(GIVEN RECORDS begins)

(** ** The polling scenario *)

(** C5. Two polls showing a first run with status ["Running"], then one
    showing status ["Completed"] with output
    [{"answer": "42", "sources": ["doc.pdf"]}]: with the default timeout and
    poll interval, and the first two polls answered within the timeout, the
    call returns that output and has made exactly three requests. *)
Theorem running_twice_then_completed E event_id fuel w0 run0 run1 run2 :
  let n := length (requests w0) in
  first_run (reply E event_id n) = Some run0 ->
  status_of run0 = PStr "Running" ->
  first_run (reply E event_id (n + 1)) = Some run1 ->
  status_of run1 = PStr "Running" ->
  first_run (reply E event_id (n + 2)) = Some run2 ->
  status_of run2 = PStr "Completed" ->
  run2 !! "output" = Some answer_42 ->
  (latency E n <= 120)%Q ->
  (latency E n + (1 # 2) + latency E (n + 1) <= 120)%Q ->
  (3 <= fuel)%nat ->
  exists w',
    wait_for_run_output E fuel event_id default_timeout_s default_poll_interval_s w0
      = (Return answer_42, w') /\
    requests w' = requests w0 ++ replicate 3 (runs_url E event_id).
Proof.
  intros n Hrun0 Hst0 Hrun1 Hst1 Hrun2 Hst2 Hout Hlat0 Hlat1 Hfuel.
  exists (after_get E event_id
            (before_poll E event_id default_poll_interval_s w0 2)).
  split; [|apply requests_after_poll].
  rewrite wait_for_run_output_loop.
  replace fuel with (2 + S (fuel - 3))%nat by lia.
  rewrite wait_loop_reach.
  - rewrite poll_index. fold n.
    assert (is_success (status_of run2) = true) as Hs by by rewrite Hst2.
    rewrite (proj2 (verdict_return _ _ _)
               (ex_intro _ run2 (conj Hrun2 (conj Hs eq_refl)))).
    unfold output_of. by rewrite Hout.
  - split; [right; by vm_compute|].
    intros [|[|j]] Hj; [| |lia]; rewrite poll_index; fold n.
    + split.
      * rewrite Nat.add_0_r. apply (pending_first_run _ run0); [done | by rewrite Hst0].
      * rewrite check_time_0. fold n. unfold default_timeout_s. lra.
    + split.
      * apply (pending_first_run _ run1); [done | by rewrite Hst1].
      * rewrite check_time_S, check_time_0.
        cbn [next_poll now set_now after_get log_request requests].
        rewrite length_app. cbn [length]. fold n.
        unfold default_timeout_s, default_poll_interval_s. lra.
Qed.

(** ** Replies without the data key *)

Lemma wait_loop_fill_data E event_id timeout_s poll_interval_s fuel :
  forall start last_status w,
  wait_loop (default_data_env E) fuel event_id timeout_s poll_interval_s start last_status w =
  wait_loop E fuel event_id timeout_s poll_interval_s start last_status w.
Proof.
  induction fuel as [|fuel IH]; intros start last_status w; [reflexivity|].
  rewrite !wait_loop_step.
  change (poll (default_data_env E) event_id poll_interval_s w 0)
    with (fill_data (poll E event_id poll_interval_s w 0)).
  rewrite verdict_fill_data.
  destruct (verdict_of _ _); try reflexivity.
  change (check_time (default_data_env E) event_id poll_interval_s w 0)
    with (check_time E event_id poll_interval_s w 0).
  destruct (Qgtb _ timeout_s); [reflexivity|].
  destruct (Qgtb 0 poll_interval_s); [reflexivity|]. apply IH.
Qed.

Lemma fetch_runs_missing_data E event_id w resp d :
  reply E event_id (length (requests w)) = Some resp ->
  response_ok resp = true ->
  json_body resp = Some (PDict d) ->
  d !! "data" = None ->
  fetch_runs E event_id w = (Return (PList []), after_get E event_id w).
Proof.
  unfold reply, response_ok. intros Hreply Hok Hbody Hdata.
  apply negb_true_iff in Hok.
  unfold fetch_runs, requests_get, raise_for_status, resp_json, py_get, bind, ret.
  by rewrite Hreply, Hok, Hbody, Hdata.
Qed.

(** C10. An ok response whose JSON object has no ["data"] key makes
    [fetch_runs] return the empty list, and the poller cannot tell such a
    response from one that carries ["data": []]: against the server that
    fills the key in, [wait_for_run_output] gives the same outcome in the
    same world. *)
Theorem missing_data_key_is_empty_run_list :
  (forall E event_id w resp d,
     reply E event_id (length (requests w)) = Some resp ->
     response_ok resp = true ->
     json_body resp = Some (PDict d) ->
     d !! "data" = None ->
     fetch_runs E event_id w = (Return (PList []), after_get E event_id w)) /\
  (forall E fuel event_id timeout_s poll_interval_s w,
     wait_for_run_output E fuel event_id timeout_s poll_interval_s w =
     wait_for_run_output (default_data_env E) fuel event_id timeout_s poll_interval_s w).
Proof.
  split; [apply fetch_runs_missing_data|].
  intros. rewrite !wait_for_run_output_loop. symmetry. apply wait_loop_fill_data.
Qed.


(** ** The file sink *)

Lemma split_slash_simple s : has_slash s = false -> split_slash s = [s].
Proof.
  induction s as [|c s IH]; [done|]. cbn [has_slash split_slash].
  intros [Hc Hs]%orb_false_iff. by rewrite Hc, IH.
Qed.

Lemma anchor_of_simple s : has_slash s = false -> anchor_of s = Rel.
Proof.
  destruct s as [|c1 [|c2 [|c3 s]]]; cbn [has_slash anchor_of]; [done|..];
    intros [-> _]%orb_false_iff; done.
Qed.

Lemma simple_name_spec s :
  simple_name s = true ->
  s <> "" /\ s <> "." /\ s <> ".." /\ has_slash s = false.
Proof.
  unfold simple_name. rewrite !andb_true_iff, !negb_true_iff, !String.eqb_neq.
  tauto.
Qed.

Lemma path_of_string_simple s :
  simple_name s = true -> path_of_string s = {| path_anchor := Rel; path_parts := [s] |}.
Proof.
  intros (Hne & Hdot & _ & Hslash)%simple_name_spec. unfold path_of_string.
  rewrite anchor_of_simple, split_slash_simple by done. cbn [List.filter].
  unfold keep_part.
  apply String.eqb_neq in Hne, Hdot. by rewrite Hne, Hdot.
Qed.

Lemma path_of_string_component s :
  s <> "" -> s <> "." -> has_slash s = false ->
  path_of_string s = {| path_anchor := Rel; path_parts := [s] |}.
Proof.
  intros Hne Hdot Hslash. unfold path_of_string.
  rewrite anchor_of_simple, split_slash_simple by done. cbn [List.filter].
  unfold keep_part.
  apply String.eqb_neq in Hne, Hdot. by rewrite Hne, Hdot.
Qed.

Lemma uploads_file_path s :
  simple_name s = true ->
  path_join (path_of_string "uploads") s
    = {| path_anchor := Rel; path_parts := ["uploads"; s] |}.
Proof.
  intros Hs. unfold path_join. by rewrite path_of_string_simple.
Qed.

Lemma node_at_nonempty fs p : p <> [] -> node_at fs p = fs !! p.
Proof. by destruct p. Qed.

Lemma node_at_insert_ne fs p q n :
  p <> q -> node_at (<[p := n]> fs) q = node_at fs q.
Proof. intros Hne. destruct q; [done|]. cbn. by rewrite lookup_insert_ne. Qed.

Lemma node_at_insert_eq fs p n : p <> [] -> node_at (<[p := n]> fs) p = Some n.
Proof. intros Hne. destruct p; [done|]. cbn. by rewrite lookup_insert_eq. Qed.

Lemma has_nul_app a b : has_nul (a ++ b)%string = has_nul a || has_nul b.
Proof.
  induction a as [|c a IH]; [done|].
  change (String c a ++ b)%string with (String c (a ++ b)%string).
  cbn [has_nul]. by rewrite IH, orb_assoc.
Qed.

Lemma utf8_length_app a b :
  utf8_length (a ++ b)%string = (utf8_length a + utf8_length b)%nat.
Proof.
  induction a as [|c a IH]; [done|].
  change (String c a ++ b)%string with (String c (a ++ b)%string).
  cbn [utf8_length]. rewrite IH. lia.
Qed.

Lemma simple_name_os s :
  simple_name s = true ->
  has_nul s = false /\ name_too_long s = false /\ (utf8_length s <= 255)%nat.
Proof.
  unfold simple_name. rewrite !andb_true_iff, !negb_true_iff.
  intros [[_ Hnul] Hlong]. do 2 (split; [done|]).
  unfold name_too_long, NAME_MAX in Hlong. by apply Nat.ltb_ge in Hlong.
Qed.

(GIVEN RECORDS ends)

The entries above hold the needed span. Transcribe exactly the lines from the one with "Lemma split_slash_simple s" to the one with "Proof. by destruct p. Qed.", both included.

Lemma split_slash_simple s : has_slash s = false -> split_slash s = [s].
Proof.
  induction s as [|c s IH]; [done|]. cbn [has_slash split_slash].
  intros [Hc Hs]%orb_false_iff. by rewrite Hc, IH.
Qed.

Lemma anchor_of_simple s : has_slash s = false -> anchor_of s = Rel.
Proof.
  destruct s as [|c1 [|c2 [|c3 s]]]; cbn [has_slash anchor_of]; [done|..];
    intros [-> _]%orb_false_iff; done.
Qed.

Lemma simple_name_spec s :
  simple_name s = true ->
  s <> "" /\ s <> "." /\ s <> ".." /\ has_slash s = false.
Proof.
  unfold simple_name. rewrite !andb_true_iff, !negb_true_iff, !String.eqb_neq.
  tauto.
Qed.

Lemma path_of_string_simple s :
  simple_name s = true -> path_of_string s = {| path_anchor := Rel; path_parts := [s] |}.
Proof.
  intros (Hne & Hdot & _ & Hslash)%simple_name_spec. unfold path_of_string.
  rewrite anchor_of_simple, split_slash_simple by done. cbn [List.filter].
  unfold keep_part.
  apply String.eqb_neq in Hne, Hdot. by rewrite Hne, Hdot.
Qed.

Lemma path_of_string_component s :
  s <> "" -> s <> "." -> has_slash s = false ->
  path_of_string s = {| path_anchor := Rel; path_parts := [s] |}.
Proof.
  intros Hne Hdot Hslash. unfold path_of_string.
  rewrite anchor_of_simple, split_slash_simple by done. cbn [List.filter].
  unfold keep_part.
  apply String.eqb_neq in Hne, Hdot. by rewrite Hne, Hdot.
Qed.

Lemma uploads_file_path s :
  simple_name s = true ->
  path_join (path_of_string "uploads") s
    = {| path_anchor := Rel; path_parts := ["uploads"; s] |}.
Proof.
  intros Hs. unfold path_join. by rewrite path_of_string_simple.
Qed.

Lemma node_at_nonempty fs p : p <> [] -> node_at fs p = fs !! p.
Proof. by destruct p. Qed.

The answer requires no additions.